Я снял с его шеи номерок, в такой же как у меня ладанке, и надел ему свой. Нет, я не братался с ним – о, нет! Я оставил улику, по которой Эринии смогут меня найти. А себе на шею повесил жернов. И уже сгибаясь под тяжестью этого жернова, впрягся в ноги покойника и потащил его к месту, откуда можно было столкнуть вниз, и пусть катится «кебенимать» – как говорят израильтяне, тот же Шломо, тот же Свисо. (Цитата: «Шимон Хаит относился к польскому набору. По его словам, нет такой армии, в которой бы он не служил. Он постоянно развивал оригинальные военные теории. Согласно одной из них, боеспособность армии зависит от языка, на котором ругаются ее солдаты. По этой причине Красную армию он считал непобедимой».)

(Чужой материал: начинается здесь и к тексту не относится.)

(** What [topografia_considerada] returning [True] says of the terrain. *)
Lemma topografia_considerada_true self :
  topografia_considerada self = Ok true ->
  considerar_topografia self = true /\
  distancia_cresta self <> 0 /\
  0.2 <= altura_terreno self / distancia_cresta self /\
  5 < altura_terreno self.
Proof.
  unfold topografia_considerada.
  destruct (considerar_topografia self); simpl; [|discriminate].
  unfold py_div. destruct (Reqb (distancia_cresta self) 0) eqn:E; simpl; [discriminate|].
  apply Reqb_false in E.
  destruct (Rleb 0.2 _) eqn:Hq; simpl; [|discriminate].
  apply Rleb_true in Hq.
  destruct (en_A_B _ && Rltb 20 _) eqn:HAB; simpl.
  - apply andb_true_iff in HAB as [_ H]. apply Rltb_true in H. intros _.
    repeat split; auto; lra.
  - destruct (en_C_D _ && Rltb 5 _) eqn:HCD; simpl; [|discriminate].
    apply andb_true_iff in HCD as [_ H]. apply Rltb_true in H. intros _.
    repeat split; auto.
Qed.

Lemma topografia_no_considerada_unos self kzt :
  topografia_considerada self = Ok false ->
  topo_factor self = Ok kzt ->
  forall x, In x (entradas kzt) -> x = 1.
Proof.
  intros Hc H x Hx. unfold topo_factor in H. rewrite Hc in H. simpl in H.
  injection H as <-. apply entradas_elemento_a_elemento in Hx as (y & _ & ->). reflexivity.
Qed.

Я снова завернулся в одеяло и снова положил винтовку на колени, зарядив ее последними пятью патронами. Чувство усталости было безмерным – чувство страха нулевым. Так что еще не все потеряно. «Все произошло случайно», – говорил я себе с жерновом на шее, которая, какой бы бычьей, какой бы по-ленинградски упорной ни была, совсем не клониться долу не могла. Фойе кинотеатра «Аврора» – Набоков знал его как «Пиккадили» – украшало панно: два матроса с революционной яростью на лицах и в драных тельняшках, интересно подчеркивавших мускулатуру, стоят перед строем штыков, на шеях по пудовому камню – моей до этих шей далеко.
Конечно, случайность. Потому Зевесов орел и не терзает печень моей совести – ему нечем там поживиться. В глазах сирийца не было мольбы. Опустись он на колени, тогда бы… А что «тогда бы»? Тогда бы ровно настолько же наклонилось участливо дуло моего чехословака.
Я проснулся при свете дня. Слабые раскаты грома вдали. Куда-то они все же прорвались. Смотрю влево, откуда на нас вчера шло облако – сегодня там безоблачно. А в целом обзор местности был нулевым, линия горизонта проходила по гребню то одного, то другого холма, иной раз в двух десятках метров от меня.
Я твердо решил не спускаться в лощину. Сладко пахнет белый керосин, а труп врага смердит… смердит, слышите! Я пощупал сквозь рубашку чужое надгробье. Расстегнул пуговицу – посмотрел. «Какая разница между воробьем? Никакой, – анекдот, который любит рассказывать Исачок. – И перышки одинаковые, и клювик одинаковый, и лапки одинаковые, особенно левая».
Надо привыкать с этим жить – сколько там тебе отпущено. Надо принять душ. Хотя бы лошадиным потом пахнуть не буду. Снял номерок – не в бане.
Почему бы не позавтракать? Ужинать при свете звезд не то же, что ужинать при свечах. Закоулок в старой Риге, стулья с высокими прямыми спинками, как в Эльсиноре, свечи. Я заказал «луковый клопс», а что она заказала? Приехал зимой просить руки в купленном накануне костюме. Мой будущий тесть при регалиях.